Assami Semde (The Munchie Maverick)

Not
much is valued in New York quite like a delivery guy willing to ride a
flimsy bike with pie-bearing handles through bad weather, speed
against the traffic, risk his life and fight off pesky pizza thieves.
We didn’t know about the pie snatchers either, until Assami Semde,
local hero to any sufferer of latenight munchies, raised our awareness.
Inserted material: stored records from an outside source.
(** * jsctl, package [internal/operator]: installer rendering, Installation
      manifest building and component status.

    A shallow embedding of [internal/operator/operator.go].  Go strings and
    byte slices are [string] (a sequence of bytes), Go maps are [gmap],
    pointers that stand for "present or absent" are [option], functions that
    return [(T, error)] return [result T].  Everything the package consumes
    from outside (the embedded installer directory, the host file system,
    the sort, semver, JSON, YAML and template libraries, the Venafi issuer
    generator, the cluster client and the applier) is an interface of the
    development: a type class, or a record where the source passes a value.
    The theorems hold for every instance; a reference instance runs the
    examples. *)

From stdpp Require Import base strings list gmap sorting.
From Stdlib Require Import ZArith NArith Lia Permutation Sorted Ascii String.
From Stdlib Require DecimalString.

Local Open Scope string_scope.
Local Open Scope list_scope.

(** stdpp keeps [simpl] from unfolding the append of strings; the proofs
    below compute with strings that have a literal prefix. *)
#[local] Arguments String.append !_ _ / : simpl nomatch.

(** ** Errors *)

(** An error value made outside the package.  The package classifies such
    values with [errors.Is(err, os.ErrNotExist)] and [kerrors.IsNotFound]. *)
Inductive liberror : Type :=
| PathNotExist (path : string)     (* *fs.PathError wrapping fs.ErrNotExist *)
| StatusNotFound (msg : string)    (* API status error with reason NotFound *)
| Generic (msg : string).          (* any other error *)

Definition is_ErrNotExist (e : liberror) : bool :=
  match e with PathNotExist _ => true | _ => false end.

Definition IsNotFound (e : liberror) : bool :=
  match e with StatusNotFound _ => true | _ => false end.

(** Errors returned by the package: its three [errors.New] sentinels, an
    outside error passed on unchanged, [fmt.Errorf("msg: %w", err)], and a
    run-time panic (which unwinds instead of returning). *)
Inductive error : Type :=
| ErrNoManifest
| ErrNoKeyFile
| ErrNoInstallation
| ErrOther (e : liberror)
| ErrWrap (msg : string) (e : error)
| Panic (msg : string).

Inductive result (E A : Type) : Type :=
| OK (a : A)
| Fail (e : E).
Arguments OK {E A} a.
Arguments Fail {E A} e.

Definition bind {E A B} (r : result E A) (k : A -> result E B) : result E B :=
  match r with
  | OK a => k a
  | Fail e => Fail e
  end.

Notation "x <-! r ; k" := (bind r (fun x => k))
  (at level 100, r at next level, right associativity,
   format "'[v' x  <-!  r ; '/' k ']'").
(* ===== verification/_CoqProject ===== *)
-Q . S2P
Prelude.v
Json.v
Queue.v
HostCapacity.v
Timer.v
Controller.v
TaskState.v
TaskTree.v
Transaction.v
ResourceStore.v
StoreInvariant.v
StoreCommit.v
StoreEffects.v
RecoveryIndex.v
Recovery.v
Snapshot.v
Context.v
Approval.v
Conditions.v
Records.v
Time.v
TaskInputs.v
TaskEvents.v
TaskIntent.v
TaskMutation.v
TaskOutcome.v
TaskAdmission.v
TaskLease.v
OutputPaths.v
TaskClaim.v
TaskContract.v
TaskActions.v
TaskSettle.v
TaskRelease.v
TaskControl.v
TaskQueries.v
TaskLaws.v
TaskScenario.v
TaskOwnership.v
TaskReconciler.v
TaskBatches.v
TaskProgress.v
ClaimEffect.v
TaskReplay.v
TaskAnswers.v
TaskOrder.v
ContractLaws.v
Containment.v
Effects.v
Keyset.v
InboxStore.v
ConversationRequests.v
ConversationTopics.v
RequestLaws.v
EventAdmission.v
EventAdmissionLaws.v
EventSelector.v
InboxAdmission.v
InboxHost.v
InboxLaws.v
InboxPages.v
HostLaws.v
DependencyAdmission.v
DependencyLaws.v
TaskCommunication.v
CommunicationLaws.v
TaskChanges.v
ChangesLaws.v
EventEnvelope.v
EventLog.v
EventTraces.v
EventProjections.v
EventJournal.v
EventBus.v
TaskEmissions.v
JournalLaws.v
EmissionLaws.v
BusLaws.v
EventInterface.v
InterfaceLaws.v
Semde, a 19-year-old employee of Famous Famiglia pizza and recent
immigrant to the United States, was delivering pizza when two men
harassed him on the 27th floor of a Harlem building. The gluttonous
gunman pointed a pistol at Semde when he refused to give them pies
(they were really hungry). After a security guard broke up the brawl,
Semde completed the delivery, delivering both pizzas still hot, before
heading to the precinct. His commendable sense of urgency and
prioritization earn Semde a spot as a nice, if crazy, kinda guy.